Metadata-Version: 2.1
Name: ProtFlash
Version: 0.1.0
Summary: protein language model
Home-page: http://github.com/isyslab-hust/ProtFlash
Author: Lei Wang
Author-email: wanglei94@hust.edu.cn
License: MIT
Keywords: protein language model
Classifier: Development Status :: 3 - Alpha
Classifier: Intended Audience :: Developers
Classifier: License :: OSI Approved :: MIT License
Classifier: Programming Language :: Python :: 3
Description-Content-Type: text/markdown
License-File: LICENSE

## ProtFlash: A lightweight protein language model

### Install 
As a prerequisite, you must have PyTorch installed to use this repository.
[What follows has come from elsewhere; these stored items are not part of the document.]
Lemma well_formed_getResolver w node registry s :
  well_formed (cache s) ->
  well_formed (cache (snd (EthereumCache.getResolver w node registry s))).
Proof.
  intros WF. rewrite getResolver_run. simpl.
  destruct (LRU.lookup _ (LRU.items (cache s))); [|assumption].
  simpl. now apply get_NoDup.
Qed.

Lemma well_formed_setRecord w name type addr record s :
  well_formed (cache s) ->
  well_formed (cache (snd (EthereumCache.setRecord w name type addr record s))).
Proof.
  intros WF. rewrite setRecord_run. simpl. now apply set_NoDup.
Qed.

Lemma well_formed_setResolver w node registry resolver s :
  well_formed (cache s) ->
  well_formed (cache (snd (EthereumCache.setResolver w node registry resolver s))).
Proof.
  intros WF. destruct resolver as [r|]; [|assumption].
  rewrite setResolver_run. simpl. now apply set_NoDup.
Qed.

(** ** Worked scenarios *)

(** No exact record, no NS at the apex, no CNAME: no data. *)
Example scenario_no_data :
  fst (Ethereum.resolveDnsFromEns Example.world "mail.plain.eth." Example.A
         None Example.start) = Returned None.
Proof. reflexivity. Qed.

(** A well-shaped NS owner name triggers the discovery of the registry. *)
Example scenario_alternate_registry :
  Ethereum.resolveDnsFromAbstractEns Example.world "www.example.eth."
    Example.A "0x00000000000C2E074eC69A0dFb2997BA6C7d2e1e._eth.zone" None
    Example.start
  = Ethereum.resolveDnsFromEns Example.world "www.example.eth." Example.A
      None Example.start.
Proof. reflexivity. Qed.

(** The second fetch of a record is served by the cache. *)
Example scenario_cached_record :
  let r := Some (mkResolver Example.resolver_a) in
  let s1 := snd (Ethereum.getRRSet Example.world "www.example.eth." Example.A
                   "example.eth" r Example.start) in
  fst (Ethereum.getRRSet Example.world "www.example.eth." Example.A
         "example.eth" r s1) = Returned (Some [x0a; x0b])
  /\ calls (snd (Ethereum.getRRSet Example.world "www.example.eth." Example.A
                   "example.eth" r s1)) = calls s1.
Proof. split; reflexivity. Qed.

(** ** The engine refines the chain

    With a resolver whose answers do not change and a cache that holds
    nothing else, a fetch gives the RRset of the zone, whether it is served
    by the cache or by the resolver, and resolving gives what the fallback
    chain gives on the zone. *)

Section Refinement.
Variables (w : World) (r : Resolver) (node : string)
  (text : string -> N -> option string).
Hypothesis Hsteady : steady w r node text.
Hypothesis Haddr : no_separator (address r) = true.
You can use this one-liner for installation, using the latest release version
```
# latest version
pip install git+https://github.com/isyslab-hust/ProtFlash

# stable version
pip install ProtFlash
```
### Usage
```
from ProtFlash.pretrain import load_prot_flash_base
from ProtFlash.utils import batchConverter
data = [
    ("protein1", "MKTVRQERLKSIVRILERSKEPVSGAQLAEELSVSRQVIVQDIAYLRSLGYNIVATPRGYVLAGG"),
    ("protein2", "KALTARQQEVFDLIRDHISQTGMPPTRAEIAQRLGFRSPNAAEEHLKALARKGVIEIVSGASRGIRLLQEE"),
]
ids, batch_token, lengths = batchConverter(data)
model = load_prot_flash_base()
with torch.no_grad():
    token_embedding = model(batch_token, lengths)
# Generate per-sequence representations via averaging
sequence_representations = []
for i, (_, seq) in enumerate(data):
    sequence_representations.append(token_embedding[i, 0: len(seq) + 1].mean(0))
```

### License
This source code is licensed under the MIT license found in the LICENSE file in the root directory of this source tree.